A ex-ministra Manuela Ferreira Leite defendeu hoje que o novo pacto orçamental europeu não tem nada de novo e que "só com um milagre" Portugal cumprirá as metas do défice no prazo previsto pelo acordo da ajuda externa.
Manuela Ferreira Leite, que falava numa conferência no ISCTE - Instituto Universitário de Lisboa sobre consolidação orçamental, defendeu que não existe alternativa à política do Governo, criticando "apenas um ponto": o prazo de tempo acordado com a troika da ajuda externa para o ajustamento financeiro.
"É extremamente difícil neste prazo de tempo, em recessão, atingir aqueles níveis de défice. Sem crescimento não vejo como será possível, só um milagre", afirmou, acrescentando que provavelmente Portugal não teve "margem de manobra para pedir mais tempo". "Quem empresta é que dita as regras", afirmou.
Para Manuela Ferreira Leite, o Fundo Monetário Internacional (FMI), "apesar de tudo", tem tomado consciência desta questão da austeridade em tempos de recessão, o que não acontece com a União Europeia, considerando que isso só acontecerá "quando o problema bater à porta da Alemanha", o que "não falta muito", não por ser um país com os mesmos constrangimentos, mas porque todos os seus vizinhos estão em recessão.
"Pacto não tem nada de novo"
A também anterior líder do PSD apontou que, por exemplo, o pacto orçamental assinado na segunda-feira por 25 países europeus "não é novo" porque o Tratado de Maastricht já estabelecia limites de défice públicos aos estados-membros da zona euro e previa punições para quem os superasse.
A ex ministra das Finanças recordou que Portugal foi precisamente o primeiro país a violar esses limites e foi ameaçado com o corte de fundos estruturais. Porém, acrescentou, "tudo isso foi esquecido" quando a Alemanha e França superaram também os limites do défice.
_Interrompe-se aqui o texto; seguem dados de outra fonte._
(** ** Interfaces *)
Lemma authorized_fields_ok (g : list Field) :
  Forall (field_ok sg) g → Forall (field_exists sg) (authorized_fields_of sg g).
Proof.
  intros HF. apply Forall_forall. intros fid (f & -> & [_ Hf]%list_elem_of_filter)%list_elem_of_fmap.
  rewrite Forall_forall in HF. exists f.2. by apply HF.
Qed.
Lemma def_sites_ok l : Forall (def_ok sg) l → Forall (site_exists sg) (def_sites l).
Proof.
  intros HF. apply Forall_fmap. eapply Forall_impl; [exact HF|]. intros d Hd. by apply (def_parts sg Hsg d).
Qed.
Lemma ok_authorized_sites c (P : Ctx → Prop) insert l :
  (∀ c c', ir_grows c c' → P c → P c') →
  (∀ c site, ir_wf sg c → P c → authorized_site sg site → ok c (insert site c) (λ _ _, True)) →
  ir_wf sg c → P c → Forall (def_ok sg) l → ok c (insert_authorized_sites sg insert l c) (λ _ _, True).
Proof.
  intros HP Hi Hwf HPc Hl. apply (ok_each _ _ P); [done| |done|done].
  intros site c' [Ha Hs]%list_elem_of_filter Hwf' HP'. apply Hi; [done|done|]. split; [|done].
  pose proof (def_sites_ok l Hl) as HF. rewrite Forall_forall in HF. by apply HF.
Qed.
Lemma ok_interface_field c first id n g :
  ir_wf sg c → def_ok sg first → interface_at c id n → Forall (field_ok sg) g →
  ok c (merge_interface_field sg first id g c) (λ _ _, True).
Proof.
  intros Hwf Hf Hi Hg. unfold merge_interface_field. destruct g as [|[fid t] g']; [by apply ok_ret|].
  set (g := (fid, t) :: g') in *. assert (field_ok sg (fid, t)) as Hft by by apply Forall_cons in Hg as [].
  destruct (field_parts sg Hsg _ Hft) as (_ & Hn & _ & Ho & _). simpl in Hn, Ho.
  eapply ok_bind; [by apply ok_insert_string_option|]. intros desc c1 Hwf1 G1 Hdesc. carryc G1.
  apply ok_then; [apply ok_if; [done|apply ok_read_message; [done|solve_reads]]|]. intros c2 Hwf2 G2. carryc G2.
  eapply ok_bind; [by apply ok_collect|]. intros dirs c3 Hwf3 G3 Hd. carryc G3.
  eapply ok_bind; [by apply (ok_compose_types _ true)|]. intros [ty|] c4 Hwf4 G4 Hty; carryc G4; [|by apply ok_ret].
  eapply ok_bind; [apply ok_insert_field; [done|]|intros _ c5 Hwf5 _ _; by apply ok_ret].
  split_and!; simpl; [by exists n|done|by apply Hty|unfold values_ok; simpl; lia|done|done|constructor..| |constructor].
  by apply authorized_fields_ok.
Qed.
Lemma interned_field_names (l : list Def) n :
  n ∈ dedup ((λ f : Field, f.1.2) <$> @sort Field (cmp_on (λ f : Field, f.1.2)) (concat ((λ d : Def, fields sg d.1) <$> l))) →
  interned sg n.
Proof.
  rewrite elem_of_dedup. intros (f & -> & Hf)%list_elem_of_fmap. apply elem_of_sort, elem_of_concat_map in Hf as (d & _ & Hf).
  destruct (elem_of_fields sg _ _ Hf) as [Hok _]. exact (proj1 (proj2 (field_parts sg Hsg f Hok))).
Qed.
Lemma ok_check_implementers c name l :
  ir_wf sg c → interned sg name → (∀ n, n ∈ l → interned sg n) → ok c (check_implementers sg name l c) (λ _ _, True).
Proof.
  intros Hwf Hn Hl. apply ok_each_simple; [|done]. intros m c1 Hm Hwf1. apply ok_each_simple; [|done].
  intros x c2 Hx Hwf2. apply Hl in Hx. unfold check_implementer_field.
  apply list_elem_of_fmap in Hm as ([a m'] & -> & [_ Hin]%list_elem_of_filter). apply elem_of_btree_set_iter in Hin.
  destruct (link_impls _ (wf_links _ Hsg) _ _ Hin) as [_ Hm]. simpl in *.
  destruct (existsb _ _); [by apply ok_ret|]. apply ok_read_message; [done|solve_reads].
Qed.
Lemma ok_interface c first l :
  ir_wf sg c → def_ok sg first → Forall (def_ok sg) l → 
  ok c (merge_interface_definitions sg first l c) (λ _ c', composed_as c' (str sg (definition_name first.2))).
Proof.
  intros Hwf Hf Hl. unfold merge_interface_definitions. destruct (def_parts sg Hsg first Hf) as (_ & Hn & _).
  eapply ok_bind; [by apply ok_collect|]. intros dirs c1 Hwf1 G1 Hd.
  eapply ok_read; [by apply reads_find_description|]. intros desc _.
  eapply ok_bind; [by apply ok_insert_name|]. intros name c2 Hwf2 G2 [Hname Hstr]. carryc G2.
  eapply ok_bind; [by apply ok_insert_interface|]. intros id c3 Hwf3 G3 [Hid Hin]. apply (gr_strings _ _ G3) in Hstr.
  assert (composed_as c3 (str sg (definition_name first.2))) as Hc by by exists name.
  apply ok_then.
  { apply (ok_authorized_sites _ (λ c, interface_at c id name)); [intros ? ? G; apply (interface_at_mono G)| |done|done|done].
    intros c4 site Hwf4 Hi Hst. apply ok_interface_authorized; [done|by exists name|done]. }
  intros c4 Hwf4 G4. carryc G4. apply ok_then.
  { apply (ok_each _ _ (λ c, interface_at c id name)); [intros ? ? G; apply (interface_at_mono G)| |done|done].
    intros g c5 Hg Hwf5 Hi. eapply ok_interface_field; [done|done|done|]. by eapply field_group_ok. }
  intros c5 Hwf5 G5. carryc G5. eapply ok_wand; [|intros _ c' G _; by apply (composed_as_mono G)].
  apply ok_check_implementers; [done|done|]. intros m. apply interned_field_names.
Qed.
End props.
Para Ferreira Leite, "ninguém tem dúvidas" de que as medidas de austeridade que estão a ser adotadas em Portugal "conduzem à recessão", mas "não havendo dinheiro" e dada a dependência dos credores externos, não vê alternativa.
"Falta uma orientação a nível europeu de algo menos rígido que possa impor acordos para promover o crescimento", acrescentou.